START Source data

(* ===== verification/RilDispatchMemory.v ===== *)
(** * libril/ril.cpp: the memory of the dispatch functions

    The functions of [RilDispatch] whose payload has strings, with the blocks
    that hold the strings: [strdupReadString] allocates, and after the call of
    the vendor library the strings are overwritten ([MEMSET_FREED] is defined)
    and freed.  [parseX] of [RilDispatch] is the same function on values.

    A block is a list of characters with its terminator.  [freed] has what the
    blocks held when they were freed, which is what stays in memory; [calls] has
    the calls of the vendor library with the data that the pointers refer to. *)

From S2P Require Import Prelude Parcel RilTypes RilResponse RilTables RilCore RilDispatch.

Record mem : Type := Mem { live : gmap nat (list Z); freed : list (list Z); calls : list (request_data * Z) }.

(** A [char *]. *)
Abbreviation ptr := (option nat).

Section Memory.
Context {P : ParcelOps} {H : RilHeader}.
Variable junk : Z.
Variable stack_limit : Z.

(** A parcel and the memory. *)
Abbreviation S := (M (bytes * mem)).

(** ** Blocks *)

Definition with_parcel {A} (r : M bytes A) : S A := fun '(p, m) =>
  match r p with
  | Ret (a, p') => Ret (a, (p', m))
  | Abort => Abort
  | Fault => Fault
  end.

Definition malloc_block (c : list Z) : S nat := fun '(p, m) =>
  let a := fresh (dom (live m)) in
  Ret (a, (p, Mem (<[a := c]> (live m)) (freed m) (calls m))).

Definition block (a : nat) : S (list Z) := fun '(p, m) =>
  match live m !! a with Some c => Ret (c, (p, m)) | None => Fault end.

Definition set_block (a : nat) (c : list Z) : S unit := fun '(p, m) =>
  match live m !! a with Some _ => Ret (tt, (p, Mem (<[a := c]> (live m)) (freed m) (calls m))) | None => Fault end.

(** [free]: of a null pointer, nothing. *)
Definition free (q : ptr) : S unit := fun '(p, m) =>
  match q with
  | None => Ret (tt, (p, m))
  | Some a =>
      match live m !! a with
      | Some c => Ret (tt, (p, Mem (delete a (live m)) (freed m ++ [c]) (calls m)))
      | None => Fault
      end
  end.

Definition strdup (s : list Z) : S ptr := a ← malloc_block (s ++ [0]); mret (Some a).

(** [strndup16to8] allocates, unless there is no string. *)
Definition strdupReadString : S ptr :=
  s ← with_parcel Parcel.strdupReadString;
  match s with
  | None => mret None
  | Some s => strdup s
  end.

(** [memset(s, 0, strlen(s))]: the characters before the first terminator. *)
Fixpoint wipe (c : list Z) : list Z :=
  match c with
  | [] => []
  | x :: c' => if x =? 0 then c else 0 :: wipe c'
  end.

Definition memsetString (s : ptr) : S unit :=
  match s with
  | None => mret tt
  | Some a => c ← block a; set_block a (wipe c)
  end.

(** What a pointer refers to, without the terminator. *)
Definition string_at (q : ptr) : S cstr :=
  match q with
  | None => mret None
  | Some a => c ← block a; mret (Some (removelast c))
  end.

Fixpoint for_each {A B} (f : A -> S B) (l : list A) : S (list B) :=
  match l with
  | [] => mret []
  | x :: l' => y ← f x; ys ← for_each f l'; mret (y :: ys)
  end.

Definition CALL_ONREQUEST (data : request_data) (datalen : Z) : S unit := fun '(p, m) =>
  Ret (tt, (p, Mem (live m) (freed m) (calls m ++ [(data, datalen)]))).

(** The label [invalid]: only a message to the log. *)
Definition invalid : S unit := mret tt.

(** ** Strings *)

Definition dispatchString : S unit :=
  string8 ← strdupReadString;
  s ← string_at string8;
  CALL_ONREQUEST (D_string s) sizeof_ptr;;
  memsetString string8;;
  free string8.

(** The array of strings after its count. *)
Fixpoint read_pointers (n : nat) : S (list ptr) :=
  match n with
  | O => mret []
  | Datatypes.S n' => q ← strdupReadString; qs ← read_pointers n'; mret (q :: qs)
  end.

Definition read_pStrings (countStrings : Z) : S (option (list ptr) * Z) :=
  if countStrings =? 0 then mret (Some [], 0)
  else if countStrings =? -1 then mret (None, 0)
  else
    with_parcel (stack_array stack_limit (sizeof_ptr * countStrings));;
    pStrings ← read_pointers (Z.to_nat countStrings);
    mret (Some pStrings, sizeof_ptr * countStrings).

Definition strings_at (pStrings : option (list ptr)) : S (option (list cstr)) :=
  match pStrings with
  | None => mret None
  | Some qs => l ← for_each string_at qs; mret (Some l)
  end.

Definition free_strings (pStrings : option (list ptr)) : S unit :=
  match pStrings with
  | None => mret tt
  | Some qs => for_each (fun q => memsetString q;; free q) qs;; mret tt
  end.

Definition dispatchStrings : S unit :=
  '(status, countStrings) ← with_parcel (readInt32 junk);
  if negb (ok status) then invalid else
  '(pStrings, datalen) ← read_pStrings countStrings;
  l ← strings_at pStrings;
  CALL_ONREQUEST (D_strings l) datalen;;
  free_strings pStrings.

Definition dispatchNetworkManual : S unit :=
  s0 ← strdupReadString;
  s1 ← strdup (lit "NOCHANGE");
  l ← strings_at (Some [s0; s1]);
  CALL_ONREQUEST (D_strings l) (sizeof_ptr * 2);;
  free_strings (Some [s0; s1]).

Definition dispatchImsGsmSms (retry messageRef : Z) : S unit :=
  '(status, countStrings) ← with_parcel (readInt32 junk);
  if negb (ok status) then invalid else
  '(pStrings, datalen) ← read_pStrings countStrings;
  l ← strings_at pStrings;
  CALL_ONREQUEST (D_imsGsm (ril "RADIO_TECH_3GPP") retry messageRef l) (ims_header_len + datalen);;
  free_strings pStrings.

(** ** Messages, SIM and calls *)

(** The string [smsc] is not freed. *)
Definition dispatchSmsWrite : S unit :=
  '(status, t) ← with_parcel (readInt32 junk);
  pdu ← strdupReadString;
  if negb (ok status) || bool_decide (pdu = None) then invalid else
  smsc ← strdupReadString;
  pdu' ← string_at pdu; smsc' ← string_at smsc;
  CALL_ONREQUEST (D_smsWrite (SmsWriteArgs t pdu' smsc')) (sizeof "RIL_SMS_WriteArgs");;
  memsetString pdu;;
  free pdu.

Definition dispatchSimPin : S unit :=
  _count ← with_parcel readInt32_value;
  pin ← strdupReadString;
  aidPtr ← strdupReadString;
  pin' ← string_at pin; aidPtr' ← string_at aidPtr;
  CALL_ONREQUEST (D_simPin (SimPin 0 aidPtr' pin')) (sizeof "RIL_SimPin_v3");;
  memsetString pin;;
  memsetString aidPtr;;
  free pin;;
  free aidPtr.

Definition dispatchSimPuk : S unit :=
  _count ← with_parcel readInt32_value;
  puk ← strdupReadString;
  newPin ← strdupReadString;
  aidPtr ← strdupReadString;
  puk' ← string_at puk; newPin' ← string_at newPin; aidPtr' ← string_at aidPtr;
  CALL_ONREQUEST (D_simPuk (SimPuk 0 aidPtr' puk' newPin')) (sizeof "RIL_SimPuk_v3");;
  memsetString puk;;
  memsetString newPin;;
  memsetString aidPtr;;
  free puk;;
  free newPin;;
  free aidPtr.

Definition dispatchSimPinSet : S unit :=
  _count ← with_parcel readInt32_value;
  pin ← strdupReadString;
  newPin ← strdupReadString;
  aidPtr ← strdupReadString;
  pin' ← string_at pin; newPin' ← string_at newPin; aidPtr' ← string_at aidPtr;
  CALL_ONREQUEST (D_simPinSet (SimPinSet 0 aidPtr' pin' newPin')) (sizeof "RIL_SimPinSet_v3");;
  memsetString pin;;
  memsetString newPin;;
  memsetString aidPtr;;
  free pin;;
  free newPin;;
  free aidPtr.

(** The call and the end of [dispatchDial]. *)
Definition call_dial (address : ptr) (t : Z) (uusInfo : option RIL_UUS_Info) (sizeOfDial : Z) : S unit :=
  address' ← string_at address;
  CALL_ONREQUEST (D_dial (Dial address' t uusInfo)) sizeOfDial;;
  memsetString address;;
  free address.

Definition dispatchDial (v : Z) : S unit :=
  address ← strdupReadString;
  '(status, t) ← with_parcel (readInt32 junk);
  if negb (ok status) || bool_decide (address = None) then invalid else
  if v <? 3 then call_dial address t None (sizeof "RIL_Dial" - sizeof_ptr) else
  uus ← with_parcel (read_uusInfo junk t);
  match uus with
  | None => invalid
  | Some u => call_dial address t u (sizeof "RIL_Dial")
  end.

Definition dispatchSIM_APDU : S unit :=
  '(_, sessionid) ← with_parcel (readInt32 junk);
  '(_, cla) ← with_parcel (readInt32 sessionid);
  '(_, instruction) ← with_parcel (readInt32 cla);
  '(_, p1) ← with_parcel (readInt32 instruction);
  '(_, p2) ← with_parcel (readInt32 p1);
  '(status, p3) ← with_parcel (readInt32 p2);
  data ← strdupReadString;
  if negb (ok status) then invalid else
  data' ← string_at data;
  CALL_ONREQUEST (D_simApdu (SimApdu sessionid cla instruction p1 p2 p3 data')) (sizeof "RIL_SIM_APDU");;
  memsetString data;;
  free data.

(** An empty number becomes a null pointer; its block is lost. *)
Definition dispatchCallForward : S unit :=
  '(_, st) ← with_parcel (readInt32 junk);
  '(_, reason) ← with_parcel (readInt32 st);
  '(_, serviceClass) ← with_parcel (readInt32 reason);
  '(_, toa) ← with_parcel (readInt32 serviceClass);
  number ← strdupReadString;
  '(status, timeSeconds) ← with_parcel (readInt32 toa);
  if negb (ok status) then invalid else
  n ← string_at number;
  let number := if bool_decide (n = Some []) then None else number in
  number' ← string_at number;
  CALL_ONREQUEST (D_callForward (CallForward st reason serviceClass toa number' timeSeconds)) (sizeof "RIL_CallForwardInfo");;
  memsetString number;;
  free number.

(** Commands for the master file are answered here, with constants. *)
Definition dispatchSIM_IO : S unit :=
  '(_, t) ← with_parcel (readInt32 junk);
  let command := t in
  '(_, t) ← with_parcel (readInt32 t);
  let fileid := t in
  path ← strdupReadString;
  '(_, t) ← with_parcel (readInt32 t);
  let p1 := t in
  '(_, t) ← with_parcel (readInt32 t);
  let p2 := t in
  '(status, t) ← with_parcel (readInt32 t);
  let p3 := t in
  data ← strdupReadString;
  pin2 ← strdupReadString;
  aidPtr ← strdupReadString;
  if negb (ok status) then invalid else
  path' ← string_at path; data' ← string_at data; pin2' ← string_at pin2; aidPtr' ← string_at aidPtr;
  match path' with
  | None => fault
  | Some s =>
      if bool_decide (s = lit "3F00") && ((command =? 192) || (command =? 176)) then mret tt
      else CALL_ONREQUEST (D_simIo (SimIo 0 aidPtr' command fileid path' p1 p2 p3 data' pin2')) (sizeof "RIL_SIM_IO_v3")
  end;;
  memsetString path;;
  memsetString data;;
  memsetString pin2;;
  memsetString aidPtr;;
  free path;;
  free data;;
  free pin2;;
  free aidPtr.

(** [strdup8to16]: a block of UTF-16 units. *)
Definition strdup8to16 (s : cstr) : S ptr :=
  match s with
  | None => mret None
  | Some s => a ← malloc_block (to16 s ++ [0]); mret (Some a)
  end.

(** [writeStringToParcel]: the string as UTF-16 in a block of its own, which is
    freed as it is. *)
Definition write_string16 (p2 : bytes) (s : cstr) : S bytes :=
  s16 ← strdup8to16 s;
  u ← string_at s16;
  free s16;;
  mret (p2 ++ enc_str u).

Definition writeStringToParcel (p2 : bytes) (s : ptr) : S bytes :=
  s8 ← string_at s;
  write_string16 p2 s8.

Fixpoint writeStringsToParcel (p2 : bytes) (l : list ptr) : S bytes :=
  match l with
  | [] => mret p2
  | s :: l' => p2 ← writeStringToParcel p2 s; writeStringsToParcel p2 l'
  end.

(** A call with another parcel. *)
Definition in_parcel (p2 : bytes) (c : S unit) : S unit := fun '(p, m) =>
  match c (p2, m) with
  | Ret (_, (_, m')) => Ret (tt, (p, m'))
  | Abort => Abort
  | Fault => Fault
  end.

(** The [slot], a literal, is not in a block. *)
Definition facility_parcel (count : Z) (appId : ptr) (rest : list ptr) : S bytes :=
  id ← string_at appId;
  match id with
  | None => fault
  | Some s =>
      let slot := if bool_decide (s = lit "") then lit "" else lit "0" in
      p2 ← write_string16 (enc32 count) (Some slot);
      writeStringsToParcel p2 (appId :: rest)
  end.

Definition dispatchQueryFacility : S unit :=
  _count ← with_parcel readInt32_value;
  facility ← strdupReadString;
  password ← strdupReadString;
  serviceClass ← strdupReadString;
  appId ← strdupReadString;
  p2 ← facility_parcel 5 appId [facility; password; serviceClass];
  in_parcel p2 dispatchStrings;;
  memsetString facility;;
  memsetString password;;
  memsetString serviceClass;;
  memsetString appId;;
  free facility;;
  free password;;
  free serviceClass;;
  free appId.

Definition dispatchSetFacility : S unit :=
  _count ← with_parcel readInt32_value;
  facility ← strdupReadString;
  lockString ← strdupReadString;
  password ← strdupReadString;
  serviceClass ← strdupReadString;
  appId ← strdupReadString;
  p2 ← facility_parcel 6 appId [facility; lockString; password; serviceClass];
  in_parcel p2 dispatchStrings;;
  memsetString facility;;
  memsetString lockString;;
  memsetString password;;
  memsetString serviceClass;;
  memsetString appId;;
  free facility;;
  free lockString;;
  free password;;
  free serviceClass;;
  free appId.

(** ** Identity, data and authentication *)

Definition dispatchRequestImsi : S unit :=
  _count ← with_parcel readInt32_value;
  aid_ptr ← strdupReadString;
  aid_ptr' ← string_at aid_ptr;
  CALL_ONREQUEST (D_requestImsi (RequestImsi 0 aid_ptr')) (sizeof "RIL_RequestImsi_v3");;
  memsetString aid_ptr;;
  free aid_ptr.

Definition dispatchSetInitialAttachApn : S unit :=
  apn ← strdupReadString;
  protocol ← strdupReadString;
  '(status, authtype) ← with_parcel (readInt32 junk);
  username ← strdupReadString;
  password ← strdupReadString;
  if negb (ok status) then invalid else
  apn' ← string_at apn; protocol' ← string_at protocol; username' ← string_at username; password' ← string_at password;
  CALL_ONREQUEST (D_initialAttachApn apn' protocol' authtype username' password') (sizeof "RIL_InitialAttachApn");;
  memsetString apn;;
  memsetString protocol;;
  memsetString username;;
  memsetString password;;
  free apn;;
  free protocol;;
  free username;;
  free password.

Definition dispatchNVWriteItem : S unit :=
  '(status, itemID) ← with_parcel (readInt32 junk);
  value ← strdupReadString;
  if negb (ok status) || bool_decide (value = None) then invalid else
  value' ← string_at value;
  CALL_ONREQUEST (D_nvWrite itemID value') (sizeof "RIL_NV_WriteItem");;
  memsetString value;;
  free value.

Definition dispatchSimAuthentication : S unit :=
  '(status, authContext) ← with_parcel (readInt32 junk);
  authData ← strdupReadString;
  aid ← strdupReadString;
  if negb (ok status) then invalid else
  authData' ← string_at authData; aid' ← string_at aid;
  CALL_ONREQUEST (D_simAuth authContext authData' aid') (sizeof "RIL_SimAuthentication");;
  memsetString authData;;
  memsetString aid;;
  free authData;;
  free aid.

(** The strings of the profiles are neither overwritten nor freed. *)
Definition read_dataProfile (t : Z) : S (Z * Z * RIL_DataProfileInfo) :=
  '(_, id) ← with_parcel (readInt32 t);
  apn ← strdupReadString;
  protocol ← strdupReadString;
  '(_, auth) ← with_parcel (readInt32 id);
  user ← strdupReadString;
  password ← strdupReadString;
  '(_, type) ← with_parcel (readInt32 auth);
  '(_, connsTime) ← with_parcel (readInt32 type);
  '(_, conns) ← with_parcel (readInt32 connsTime);
  '(_, wait) ← with_parcel (readInt32 conns);
  '(status, en) ← with_parcel (readInt32 wait);
  apn' ← string_at apn; protocol' ← string_at protocol; user' ← string_at user; password' ← string_at password;
  mret (status, en, DataProfile id apn' protocol' auth user' password' type connsTime conns wait en).

Fixpoint read_dataProfiles (n : nat) (status t : Z) : S (Z * list RIL_DataProfileInfo) :=
  match n with
  | O => mret (status, [])
  | Datatypes.S n' =>
      '(status, t, x) ← read_dataProfile t;
      '(status', xs) ← read_dataProfiles n' status t;
      mret (status', x :: xs)
  end.

Definition dispatchDataProfile : S unit :=
  '(status, num) ← with_parcel (readInt32 junk);
  if negb (ok status) then invalid else
  with_parcel (stack_array stack_limit (num * (sizeof "RIL_DataProfileInfo" + sizeof_ptr)));;
  '(status, profiles) ← read_dataProfiles (Z.to_nat num) status junk;
  if negb (ok status) then invalid else
  CALL_ONREQUEST (D_dataProfile profiles) (num * sizeof_ptr).

End Memory.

END Source data

Exercise: Everything above from the line containing "Ret (tt, (p, m'))" through the line containing "p2 ← facility_parcel 6" must be copied exactly. Nothing outside that range belongs in the answer.

Reply to the task:
  | Ret (_, (_, m')) => Ret (tt, (p, m'))
  | Abort => Abort
  | Fault => Fault
  end.

(** The [slot], a literal, is not in a block. *)
Definition facility_parcel (count : Z) (appId : ptr) (rest : list ptr) : S bytes :=
  id ← string_at appId;
  match id with
  | None => fault
  | Some s =>
      let slot := if bool_decide (s = lit "") then lit "" else lit "0" in
      p2 ← write_string16 (enc32 count) (Some slot);
      writeStringsToParcel p2 (appId :: rest)
  end.

Definition dispatchQueryFacility : S unit :=
  _count ← with_parcel readInt32_value;
  facility ← strdupReadString;
  password ← strdupReadString;
  serviceClass ← strdupReadString;
  appId ← strdupReadString;
  p2 ← facility_parcel 5 appId [facility; password; serviceClass];
  in_parcel p2 dispatchStrings;;
  memsetString facility;;
  memsetString password;;
  memsetString serviceClass;;
  memsetString appId;;
  free facility;;
  free password;;
  free serviceClass;;
  free appId.

Definition dispatchSetFacility : S unit :=
  _count ← with_parcel readInt32_value;
  facility ← strdupReadString;
  lockString ← strdupReadString;
  password ← strdupReadString;
  serviceClass ← strdupReadString;
  appId ← strdupReadString;
  p2 ← facility_parcel 6 appId [facility; lockString; password; serviceClass];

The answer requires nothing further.